Given entries:

++++

(** The profiles of a manifest [m] continue those of its parent [q]. *)
Definition profile_step (m q : Mf) : Prop :=
  match profile_bridge m with
  | Some bridge => manifest_profile q = from_semantic_profile bridge /\
      lowering_profile q = from_lowering_profile bridge /\ manifest_target q = manifest_source m
  | None => manifest_profile q = manifest_profile m /\ lowering_profile q = lowering_profile m
  end.

Record history_ok (l : list Mf) : Prop := {
  ho_ids : NoDup (map manifest_id l);
  ho_legacy : forall b m, b ∈ l -> m ∈ l -> is_legacy_bridge b = true ->
    is_legacy_bridge m = true \/ parents m = [] -> m = b;
  ho_parents : forall x p, declared l x p -> exists q, q ∈ l /\ manifest_id q = p;
  ho_acyclic : forall x, ~ clos_trans MigrationId (declared l) x x;
  ho_profile : forall b m, b ∈ l -> m ∈ l -> is_profile_bridge b = true -> is_profile_bridge m = true -> m = b;
  ho_lineage : forall m q, m ∈ l -> q ∈ l -> manifest_id q ∈ parents m -> profile_step m q;
  ho_bridged : forall b m, b ∈ l -> m ∈ l -> is_profile_bridge b = true ->
    clos_refl_trans MigrationId (declared l) (manifest_id b) (manifest_id m) \/
    clos_refl_trans MigrationId (declared l) (manifest_id m) (manifest_id b) }.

++++

The problem:
Where a line in the records above contains the string "Prop", copy that line.

Written solution:
Definition profile_step (m q : Mf) : Prop :=
Record history_ok (l : list Mf) : Prop := {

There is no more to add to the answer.